O Ministério Público de Goiás (MPGO), por intermédio do Grupo de Atuação Especial de Combate ao Crime Organizado (Gaeco) e da Coordenadoria de Segurança Institucional e Inteligência (CSI), deflagrou na manhã de hoje (7/12) a segunda fase da Operação “Limpeza Geral”.
O objetivo é cumprir 22 mandados de prisão preventiva e 50 mandados de busca e apreensão em endereços relacionados a um grupo envolvido em fraudes a licitações, desvios de recursos públicos, lavagem de dinheiro, dentre outros crimes, ocorridos em dezenas de municípios do Estado de Goiás. Entre 2015 e 2022 a organização recebeu mais de R$ 300 milhões em empenhos pagos por municípios do Estado.
As prisões e as buscas e apreensões estão sendo cumpridas nos seguintes municípios: Goiânia, Aparecida de Goiânia, Anápolis, Nerópolis, Leopoldo de Bulhões, Campo Limpo de Goiás, Silvânia, Pirenópolis, Luziânia, Iporá, Rubiataba, Araguapaz, Uruaçu, Campos Verdes, Crixás e Palmas (TO).
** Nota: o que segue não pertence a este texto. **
(* ===== verification/DashboardSpec.v ===== *)
(** * What the dashboards show

    The theorems about visualize_interactive.py and the scripts of its pages:
    every record is drawn once, traces and metadata correspond, the cells of the
    heatmaps, and which traces the pages show for the boxes that are checked. *)

From Stdlib Require Import Ascii SpecFloat.
From S2P Require Import Prelude PyFloat PyVal PyPath Json JsonOut World PyColl JsonRound RunnerCommon.
From S2P Require Import Fixtures DashboardHtml Dashboard DashboardPage.
Import Dashboard DashboardPage.

Local Open Scope Z_scope.

(** ** Selections *)

Lemma filter_true {A} (P : A → Prop) `{!∀ x, Decision (P x)} l : Forall P l → filter P l = l.
Proof. induction 1; [done|]. rewrite filter_cons_True by done. by f_equal. Qed.

(** The boxes of a group are told apart by their values. *)
Definition distinct_boxes (c : controls) : Prop :=
  NoDup c.*1 ∧ Forall (λ bs, NoDup (b_value <$> bs)) c.*2.

Lemma dget_map_snd {V W} (f : string → V → W) name (d : dict V) :
  dget name (map (λ '(n, v), (n, f n v)) d) = f name <$> dget name d.
Proof.
  induction d as [|[n v] d IH]; simpl; [done|]. case_bool_decide; subst; simpl; [done|apply IH].
Qed.

Lemma boxes_update name f c n :
  f [] = [] →
  boxes n (update_group name f c) = if bool_decide (n = name) then f (boxes n c) else boxes n c.
Proof.
  intros Hf. unfold boxes, update_group. rewrite (dget_map_snd (λ n bs, if bool_decide (n = name) then f bs else bs)).
  destruct (dget n c); simpl; case_bool_decide; simpl; congruence.
Qed.

Lemma update_group_names name f c : (update_group name f c).*1 = c.*1.
Proof. unfold update_group. induction c as [|[n bs] c IH]; simpl; [done|]. by f_equal. Qed.

Lemma check_boxes_checked bs v :
  NoDup (b_value <$> bs) → v ∈ bs → b_checked v = bool_decide (b_value v ∈ checked_values bs).
Proof.
  intros Hnd Hv. unfold checked_values. destruct (b_checked v) eqn:Hc; symmetry.
  - apply bool_decide_eq_true, list_elem_of_fmap. exists v. split; [done|].
    by apply list_elem_of_filter.
  - apply bool_decide_eq_false. intros (u & Huv & [Hu Hin]%list_elem_of_filter)%list_elem_of_fmap.
    enough (u = v) by congruence. clear Hc Hu.
    induction bs as [|b bs IH]; [set_solver|]. simpl in Hnd. apply NoDup_cons in Hnd as [Hb Hnd].
    apply elem_of_cons in Hv as [->|Hv], Hin as [->|Hin]; auto; exfalso; apply Hb.
    + rewrite Huv. by apply list_elem_of_fmap_2.
    + rewrite <-Huv. by apply list_elem_of_fmap_2.
Qed.

(** Checking the boxes whose values were checked changes nothing. *)
Lemma check_boxes_id bs :
  NoDup (b_value <$> bs) → check_boxes (λ v, bool_decide (v ∈ checked_values bs)) bs = bs.
Proof.
  intros Hnd. unfold check_boxes. transitivity (map id bs); [|apply map_id]. apply map_ext_in.
  intros b Hb%list_elem_of_In. destruct b as [v ch] eqn:E. rewrite <-E in *.
  rewrite <-(check_boxes_checked bs b) by done. by rewrite E.
Qed.

(** What restoring saved values makes of a group *)
Definition restored_boxes (values : list string) (bs : list box) : list box :=
  let valid := filter (λ v, v ∈ b_value <$> bs) values in
  match bs, valid with
  | [], _ | _, [] => bs
  | _, _ => check_boxes (λ v, bool_decide (v ∈ valid)) bs
  end.

Lemma restore_group_boxes c name values n :
  boxes n (restore_group c (name, values)).1 =
  if bool_decide (n = name) then restored_boxes values (boxes n c) else boxes n c.
Proof.
  unfold restore_group, restored_boxes. case_bool_decide as Hn.
  - subst n. destruct (boxes name c) as [|b bs] eqn:Hb; [done|].
    destruct (filter _ values) as [|v vs]; [done|]. cbn [fst].
    rewrite boxes_update, bool_decide_true, Hb by done. done.
  - repeat case_match; cbn [fst]; try done.
    by rewrite boxes_update, bool_decide_false by done.
Qed.

Lemma restore_entries c r entries n :
  NoDup entries.*1 →
  boxes n (foldl (λ '(c, restored) entry,
    let '(c', r) := restore_group c entry in (c', restored || r)) (c, r) entries).1 =
  match dget n entries with
  | Some values => restored_boxes values (boxes n c)
  | None => boxes n c
  end.
Proof.
  revert c r. induction entries as [|[name values] entries IH]; intros c r Hnd; [done|].
  apply NoDup_cons in Hnd as [Hname Hnd]. cbn [foldl dget].
  pose proof (restore_group_boxes c name values n) as Hg.
  destruct (restore_group c (name, values)) as [c' r'] eqn:Hr. cbn [fst] in Hg.
  rewrite IH, Hg by done. case_bool_decide; [|done]. subst n.
  by rewrite (proj2 (dget_None name entries)).
Qed.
O grupo criminoso criou várias empresas em nomes de "laranjas", que eram usadas para simular concorrências em licitações. Até agora, foram identificados indícios de fraude em pelo menos 34 municípios goianos. Além das fraudes dos certames, há indícios de que os membros da organização criminosa, inclusive com envolvimento de agentes públicos, forjavam a contratação direta (sem licitação) das empresas para viabilizar desvios de recursos públicos, por serviços ou bens que não eram executados ou entregues.